> [TASK DIRECTIONS]: Go to the line holding "(read_outcome body, with_rx" in the entries below and write out exactly every line down to and including the line holding "rewrite slice_cons by lia. change".

[Collected data]
______

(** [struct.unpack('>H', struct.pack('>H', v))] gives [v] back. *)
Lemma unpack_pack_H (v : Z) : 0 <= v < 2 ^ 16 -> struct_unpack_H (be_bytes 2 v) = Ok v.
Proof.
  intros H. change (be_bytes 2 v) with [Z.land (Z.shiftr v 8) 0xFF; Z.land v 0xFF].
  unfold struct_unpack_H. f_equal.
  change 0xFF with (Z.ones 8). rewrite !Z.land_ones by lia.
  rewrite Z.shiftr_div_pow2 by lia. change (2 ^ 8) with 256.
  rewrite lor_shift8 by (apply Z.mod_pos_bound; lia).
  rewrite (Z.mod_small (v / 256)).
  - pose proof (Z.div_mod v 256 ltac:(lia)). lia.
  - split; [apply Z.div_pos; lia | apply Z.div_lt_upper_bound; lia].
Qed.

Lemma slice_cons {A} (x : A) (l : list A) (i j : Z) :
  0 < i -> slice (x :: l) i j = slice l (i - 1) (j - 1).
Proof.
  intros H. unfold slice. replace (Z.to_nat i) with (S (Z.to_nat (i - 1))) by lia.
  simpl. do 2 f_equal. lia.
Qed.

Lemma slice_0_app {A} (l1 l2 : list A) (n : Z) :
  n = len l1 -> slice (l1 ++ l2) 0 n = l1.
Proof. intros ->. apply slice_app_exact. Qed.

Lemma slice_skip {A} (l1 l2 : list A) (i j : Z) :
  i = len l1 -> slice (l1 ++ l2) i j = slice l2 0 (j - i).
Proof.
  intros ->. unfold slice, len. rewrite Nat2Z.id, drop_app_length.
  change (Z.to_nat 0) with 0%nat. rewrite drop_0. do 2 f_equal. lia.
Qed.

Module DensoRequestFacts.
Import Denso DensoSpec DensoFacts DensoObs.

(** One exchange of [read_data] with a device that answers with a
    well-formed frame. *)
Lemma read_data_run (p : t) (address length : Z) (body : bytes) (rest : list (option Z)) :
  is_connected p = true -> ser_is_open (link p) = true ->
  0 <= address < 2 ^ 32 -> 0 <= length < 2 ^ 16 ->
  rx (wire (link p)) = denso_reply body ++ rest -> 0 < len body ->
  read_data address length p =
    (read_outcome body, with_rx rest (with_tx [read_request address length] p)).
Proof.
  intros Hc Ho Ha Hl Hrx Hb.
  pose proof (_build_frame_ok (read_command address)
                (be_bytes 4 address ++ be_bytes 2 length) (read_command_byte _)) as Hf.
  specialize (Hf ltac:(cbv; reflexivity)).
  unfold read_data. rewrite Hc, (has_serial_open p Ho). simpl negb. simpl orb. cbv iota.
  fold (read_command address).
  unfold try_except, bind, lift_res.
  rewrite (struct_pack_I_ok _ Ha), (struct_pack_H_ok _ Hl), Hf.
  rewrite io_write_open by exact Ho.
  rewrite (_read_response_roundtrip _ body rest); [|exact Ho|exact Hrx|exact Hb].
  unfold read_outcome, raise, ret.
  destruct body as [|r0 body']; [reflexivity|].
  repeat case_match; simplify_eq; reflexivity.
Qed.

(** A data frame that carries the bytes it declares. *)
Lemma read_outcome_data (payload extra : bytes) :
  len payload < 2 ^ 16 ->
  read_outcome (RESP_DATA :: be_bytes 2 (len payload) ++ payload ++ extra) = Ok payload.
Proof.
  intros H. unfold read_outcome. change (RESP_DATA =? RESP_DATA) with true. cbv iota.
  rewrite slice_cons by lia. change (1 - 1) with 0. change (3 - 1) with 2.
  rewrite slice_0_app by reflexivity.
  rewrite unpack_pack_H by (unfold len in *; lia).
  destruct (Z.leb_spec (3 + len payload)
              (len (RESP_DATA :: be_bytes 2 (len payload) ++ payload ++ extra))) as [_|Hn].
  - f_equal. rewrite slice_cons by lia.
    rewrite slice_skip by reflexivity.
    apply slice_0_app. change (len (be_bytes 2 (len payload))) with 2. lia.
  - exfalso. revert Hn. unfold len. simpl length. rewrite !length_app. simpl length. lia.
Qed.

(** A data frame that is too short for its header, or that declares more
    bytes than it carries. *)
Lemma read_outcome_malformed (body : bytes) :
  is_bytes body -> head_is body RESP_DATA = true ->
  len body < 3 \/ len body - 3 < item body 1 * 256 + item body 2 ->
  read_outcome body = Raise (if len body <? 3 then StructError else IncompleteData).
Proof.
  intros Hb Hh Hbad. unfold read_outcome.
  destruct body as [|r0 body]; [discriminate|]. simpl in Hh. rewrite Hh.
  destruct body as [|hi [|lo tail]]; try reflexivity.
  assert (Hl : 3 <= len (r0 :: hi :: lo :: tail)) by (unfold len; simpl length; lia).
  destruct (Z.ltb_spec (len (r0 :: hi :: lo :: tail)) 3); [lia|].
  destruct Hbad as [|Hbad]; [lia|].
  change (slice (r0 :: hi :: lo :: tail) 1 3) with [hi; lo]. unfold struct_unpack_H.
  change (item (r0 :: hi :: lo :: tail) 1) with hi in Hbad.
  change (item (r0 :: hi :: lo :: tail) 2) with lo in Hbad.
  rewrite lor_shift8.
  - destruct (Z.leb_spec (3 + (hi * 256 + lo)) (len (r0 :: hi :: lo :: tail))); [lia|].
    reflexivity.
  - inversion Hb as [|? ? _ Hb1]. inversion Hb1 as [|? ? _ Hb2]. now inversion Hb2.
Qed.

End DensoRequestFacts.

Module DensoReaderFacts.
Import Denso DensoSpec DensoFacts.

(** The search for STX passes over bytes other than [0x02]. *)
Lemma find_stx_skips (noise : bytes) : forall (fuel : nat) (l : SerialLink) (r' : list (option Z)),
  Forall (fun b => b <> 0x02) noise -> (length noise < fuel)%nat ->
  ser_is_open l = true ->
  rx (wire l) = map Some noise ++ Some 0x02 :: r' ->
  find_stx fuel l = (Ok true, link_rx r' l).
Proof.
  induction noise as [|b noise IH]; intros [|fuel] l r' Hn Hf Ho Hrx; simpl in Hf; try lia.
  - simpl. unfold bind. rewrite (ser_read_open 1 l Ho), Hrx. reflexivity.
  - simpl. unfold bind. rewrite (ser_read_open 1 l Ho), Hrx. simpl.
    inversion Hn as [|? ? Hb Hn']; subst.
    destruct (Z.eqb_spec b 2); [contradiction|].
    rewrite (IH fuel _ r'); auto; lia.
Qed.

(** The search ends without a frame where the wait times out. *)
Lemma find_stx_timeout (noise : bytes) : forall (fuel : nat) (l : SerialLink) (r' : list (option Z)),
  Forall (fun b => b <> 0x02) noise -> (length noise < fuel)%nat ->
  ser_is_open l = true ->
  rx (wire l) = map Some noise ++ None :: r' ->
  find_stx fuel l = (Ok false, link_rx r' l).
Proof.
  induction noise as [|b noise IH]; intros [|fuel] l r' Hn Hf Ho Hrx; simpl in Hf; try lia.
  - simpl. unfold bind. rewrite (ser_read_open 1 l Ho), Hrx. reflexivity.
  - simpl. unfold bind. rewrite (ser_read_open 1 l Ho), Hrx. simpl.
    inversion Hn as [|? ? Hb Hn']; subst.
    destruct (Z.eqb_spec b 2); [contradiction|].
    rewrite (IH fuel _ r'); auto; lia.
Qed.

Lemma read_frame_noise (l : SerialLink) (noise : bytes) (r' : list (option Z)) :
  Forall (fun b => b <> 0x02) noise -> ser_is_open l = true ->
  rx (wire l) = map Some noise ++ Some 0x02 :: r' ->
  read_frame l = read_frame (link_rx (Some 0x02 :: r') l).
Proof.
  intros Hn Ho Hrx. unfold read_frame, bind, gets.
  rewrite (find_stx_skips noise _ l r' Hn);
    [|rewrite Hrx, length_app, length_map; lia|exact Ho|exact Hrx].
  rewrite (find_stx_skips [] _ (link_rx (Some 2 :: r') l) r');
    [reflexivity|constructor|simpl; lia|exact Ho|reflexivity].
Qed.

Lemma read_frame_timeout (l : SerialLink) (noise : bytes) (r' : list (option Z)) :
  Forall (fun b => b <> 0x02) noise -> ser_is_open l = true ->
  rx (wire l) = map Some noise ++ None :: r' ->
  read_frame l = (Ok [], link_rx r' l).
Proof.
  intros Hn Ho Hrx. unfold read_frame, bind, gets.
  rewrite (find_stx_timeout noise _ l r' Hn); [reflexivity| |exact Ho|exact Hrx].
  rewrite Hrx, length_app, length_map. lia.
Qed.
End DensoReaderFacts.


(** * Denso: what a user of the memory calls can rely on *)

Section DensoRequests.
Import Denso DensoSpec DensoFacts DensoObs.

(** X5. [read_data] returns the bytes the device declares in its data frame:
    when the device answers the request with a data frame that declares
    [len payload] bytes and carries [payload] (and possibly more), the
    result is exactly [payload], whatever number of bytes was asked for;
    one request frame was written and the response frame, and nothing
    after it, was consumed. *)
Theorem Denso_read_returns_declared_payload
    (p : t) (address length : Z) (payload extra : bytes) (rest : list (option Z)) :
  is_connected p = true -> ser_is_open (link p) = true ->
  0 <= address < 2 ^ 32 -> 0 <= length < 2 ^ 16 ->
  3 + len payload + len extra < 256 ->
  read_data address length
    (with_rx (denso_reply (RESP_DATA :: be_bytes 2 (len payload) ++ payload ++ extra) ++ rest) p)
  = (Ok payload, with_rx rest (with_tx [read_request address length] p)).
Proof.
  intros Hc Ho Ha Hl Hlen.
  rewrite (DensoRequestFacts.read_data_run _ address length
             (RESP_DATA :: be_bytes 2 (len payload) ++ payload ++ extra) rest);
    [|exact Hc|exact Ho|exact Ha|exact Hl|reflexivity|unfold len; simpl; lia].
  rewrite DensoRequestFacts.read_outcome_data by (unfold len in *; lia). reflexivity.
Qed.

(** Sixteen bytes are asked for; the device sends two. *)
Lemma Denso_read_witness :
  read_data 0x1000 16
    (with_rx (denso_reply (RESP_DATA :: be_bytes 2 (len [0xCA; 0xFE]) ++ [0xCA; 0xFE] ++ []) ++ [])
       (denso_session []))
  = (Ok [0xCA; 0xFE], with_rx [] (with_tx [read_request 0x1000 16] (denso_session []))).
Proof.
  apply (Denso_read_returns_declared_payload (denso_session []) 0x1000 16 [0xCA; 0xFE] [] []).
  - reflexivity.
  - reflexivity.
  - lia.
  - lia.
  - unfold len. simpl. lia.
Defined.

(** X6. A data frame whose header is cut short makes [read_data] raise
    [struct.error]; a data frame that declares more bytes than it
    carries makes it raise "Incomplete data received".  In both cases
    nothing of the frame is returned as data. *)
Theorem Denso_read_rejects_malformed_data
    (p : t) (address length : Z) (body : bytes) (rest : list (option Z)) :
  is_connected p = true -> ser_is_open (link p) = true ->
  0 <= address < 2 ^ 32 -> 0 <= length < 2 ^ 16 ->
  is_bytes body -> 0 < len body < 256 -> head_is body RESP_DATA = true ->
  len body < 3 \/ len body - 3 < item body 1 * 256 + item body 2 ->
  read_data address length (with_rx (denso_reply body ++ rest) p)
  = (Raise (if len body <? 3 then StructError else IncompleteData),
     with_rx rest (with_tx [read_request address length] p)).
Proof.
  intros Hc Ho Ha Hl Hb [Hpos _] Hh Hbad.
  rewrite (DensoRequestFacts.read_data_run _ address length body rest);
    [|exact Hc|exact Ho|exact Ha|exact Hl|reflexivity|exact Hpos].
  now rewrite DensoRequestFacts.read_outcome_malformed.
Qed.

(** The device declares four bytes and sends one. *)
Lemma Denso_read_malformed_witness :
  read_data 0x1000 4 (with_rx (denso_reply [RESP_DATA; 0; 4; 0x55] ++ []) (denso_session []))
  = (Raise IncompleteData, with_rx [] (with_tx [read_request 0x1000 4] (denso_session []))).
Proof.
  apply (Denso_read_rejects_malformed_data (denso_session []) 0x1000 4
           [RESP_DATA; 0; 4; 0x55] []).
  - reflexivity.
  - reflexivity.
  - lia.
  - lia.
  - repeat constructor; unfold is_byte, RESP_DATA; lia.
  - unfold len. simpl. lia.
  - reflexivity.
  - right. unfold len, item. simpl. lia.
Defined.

______

> [YOUR RESPONSE]:
    (read_outcome body, with_rx rest (with_tx [read_request address length] p)).
Proof.
  intros Hc Ho Ha Hl Hrx Hb.
  pose proof (_build_frame_ok (read_command address)
                (be_bytes 4 address ++ be_bytes 2 length) (read_command_byte _)) as Hf.
  specialize (Hf ltac:(cbv; reflexivity)).
  unfold read_data. rewrite Hc, (has_serial_open p Ho). simpl negb. simpl orb. cbv iota.
  fold (read_command address).
  unfold try_except, bind, lift_res.
  rewrite (struct_pack_I_ok _ Ha), (struct_pack_H_ok _ Hl), Hf.
  rewrite io_write_open by exact Ho.
  rewrite (_read_response_roundtrip _ body rest); [|exact Ho|exact Hrx|exact Hb].
  unfold read_outcome, raise, ret.
  destruct body as [|r0 body']; [reflexivity|].
  repeat case_match; simplify_eq; reflexivity.
Qed.

(** A data frame that carries the bytes it declares. *)
Lemma read_outcome_data (payload extra : bytes) :
  len payload < 2 ^ 16 ->
  read_outcome (RESP_DATA :: be_bytes 2 (len payload) ++ payload ++ extra) = Ok payload.
Proof.
  intros H. unfold read_outcome. change (RESP_DATA =? RESP_DATA) with true. cbv iota.
  rewrite slice_cons by lia. change (1 - 1) with 0. change (3 - 1) with 2.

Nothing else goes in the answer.